Davacı vekili temyiz dilekçesinde özetle; müvekkilinin kalp ameliyatı olmadan 5 gün önce yaptığı işlemin geçerli sayıldığını, müvekkiline davalı tarafından para ödenmediği, davalının ödeme yaptığını ispat edemediği, tapu iptali ve tescili taleplerinin reddinin hatalı olduğunu, yeni bir taşınmaz almak için davalıya verdiğini zannettiği intifa hakkını gayrimenkulü satmak için kaldırdığını zannederek yine tapuda işlem yaptığını, İstinaf Mahkemesinin de davalının iddiasındaki gibi müvekkilinin bu davayı açması için çevresi tarafından kandırıldığını düşündüğünü, müvekkilinin görüştüğü hiç bir akrabası olmadığını, davalı tarafından bu husus kullanılarak müvekkilinin kandırıldığını, İstinaf Mahkemesince satış vaadi sözleşmesi ile devredilen davacının eşinden kalan payla ilgili ıslah dilekçesi ile dava konusu yaptıkları ve süresinde karşı tarafa bu sözleşme ile bağlı olmadıklarını bildirmelerine rağmen usulüne uygun dava açılmadığından bahisle karar verilmesine yer olmadığına dair kararın da hukuka aykırı olduğunu ileri sürerek kararın bozulmasını istemiştir.

B. Değerlendirme ve Gerekçe

Dava, hile hukuki nedenine dayalı tapu iptali ve tescili, olmazsa intifa hakkı tesisi istemine ilişkindir.

Bölge adliye mahkemelerinin nihai kararlarının bozulması 6100 sayılı Hukuk Muhakemeleri Kanunu'nun (HMK) 371. maddesinde yer alan sebeplerden birinin varlığı hâlinde mümkündür.

Dosya içeriğinden, davacının ... ada 11 parsel sayılı taşınmazdaki 10 numaralı bağımsız bölümdeki 1/2 payının çıplak mülkiyetini 20.04.2012 tarihinde davalı ...’e temlik ettiği, taşınmazdaki intifa hakkından da 23.12.2013 tarihinde feragat ettiği anlaşılmaktadır.

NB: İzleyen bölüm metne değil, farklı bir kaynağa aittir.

(** * The deterministic crawler of the lead-generation agent

    A shallow embedding of [Lead_Management_Agent/src/crawler.py]: link
    discovery, signal extraction, feature derivation, the rule score, the
    robots.txt cache and the [crawl_site] orchestrator, followed by the
    properties the specification states about them.

    Conventions.
    - A Python [str] is a Rocq [string] holding the UTF-8 bytes of the text.
      Concatenation, [in], [startswith], comparison and sorting act on the
      bytes exactly as Python acts on the code points.
    - Operations whose result depends on the Unicode database, on the regular
      expression engine, on [urllib] or on the hash seed are fields of the
      class [Runtime].  Every theorem is proved for an arbitrary runtime;
      [reference_runtime] implements the fields on ASCII text so that the
      functions can be run on concrete pages.
    - A page is given by what [html.parser] makes of it: the record [Soup]
      lists the queries that the crawler performs on a parsed document. *)

From Stdlib Require Import ZArith List String Ascii Bool Lia Permutation.
From Stdlib Require Import Floats Uint63.
From Stdlib Require Sorted OrdersEx.
From stdpp Require Import base option list gmap strings.

Local Open Scope list_scope.
Local Open Scope string_scope.

(** ** Python built-ins on byte strings *)

(** [k in s] for two strings. *)
Fixpoint str_in (k s : string) : bool :=
  String.prefix k s ||
  match s with
  | EmptyString => false
  | String _ s' => str_in k s'
  end.

(** [any(k in s for k in ks)]. *)
Definition any_in (ks : list string) (s : string) : bool :=
  existsb (fun k => str_in k s) ks.

(** [sep.join(parts)]. *)
Fixpoint join (sep : string) (parts : list string) : string :=
  match parts with
  | [] => ""
  | [p] => p
  | p :: rest => p ++ sep ++ join sep rest
  end.

(** Truth value of a list and of a string: non-empty. *)
Definition truthy {A} (l : list A) : bool :=
  match l with [] => false | _ => true end.

Definition nonempty (s : string) : bool :=
  match s with EmptyString => false | _ => true end.

Definition is_some {A} (o : option A) : bool :=
  match o with Some _ => true | None => false end.

(** [x in xs] for a list of strings. *)
Definition mem (x : string) (xs : list string) : bool :=
  existsb (String.eqb x) xs.

(** [l[:n]] for any integer [n]: a negative bound counts from the end. *)
Definition slice_to {A} (l : list A) (n : Z) : list A :=
  if (n <? 0)%Z
  then take (Z.to_nat (Z.of_nat (length l) + n)) l
  else take (Z.to_nat n) l.

(** Byte-wise order on strings, which is the code point order of the texts. *)
Definition str_ltb (a b : string) : bool :=
  match String.compare a b with Lt => true | _ => false end.

(** [sorted(set(l))]: the distinct elements in increasing order. *)
Fixpoint insert_sorted (x : string) (l : list string) : list string :=
  match l with
  | [] => [x]
  | y :: l' =>
      if String.eqb x y then l
      else if str_ltb x y then x :: l
      else y :: insert_sorted x l'
  end.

Temyizen incelenen karar, tarafların karşılıklı iddia ve savunmalarına, dayandıkları belgelere, uyuşmazlığa uygulanması gereken hukuk kuralları ile hukuki ilişkinin nitelendirilmesine, dava şartlarına, yargılama ve ispat kuralları ile kararda belirtilen gerekçelere göre usul ve kanuna uygun olup davacı vekilince temyiz dilekçesinde ileri sürülen nedenler kararın bozulmasını gerektirecek nitelikte görülmemiştir.

VI. KARAR

Açıklanan sebeplerle:

Davacı vekilinin temyiz itirazlarının reddi ile temyiz olunan Bölge Adliye Mahkemesi kararının HMK’nın 370/1 hükmü uyarınca ONANMASINA,

Aşağıda yazılı 187,80 TL bakiye onama harcının temyiz eden davacıdan alınmasına,

Dosyanın İlk Derece İstanbul 18. Asliye Hukuk Mahkemesine, kararın bir örneğinin İstanbul Bölge Adliye Mahkemesi 1. Hukuk Dairesine gönderilmesine,

26.05.2025 tarihinde kesin olmak üzere oy birliğiyle karar verildi.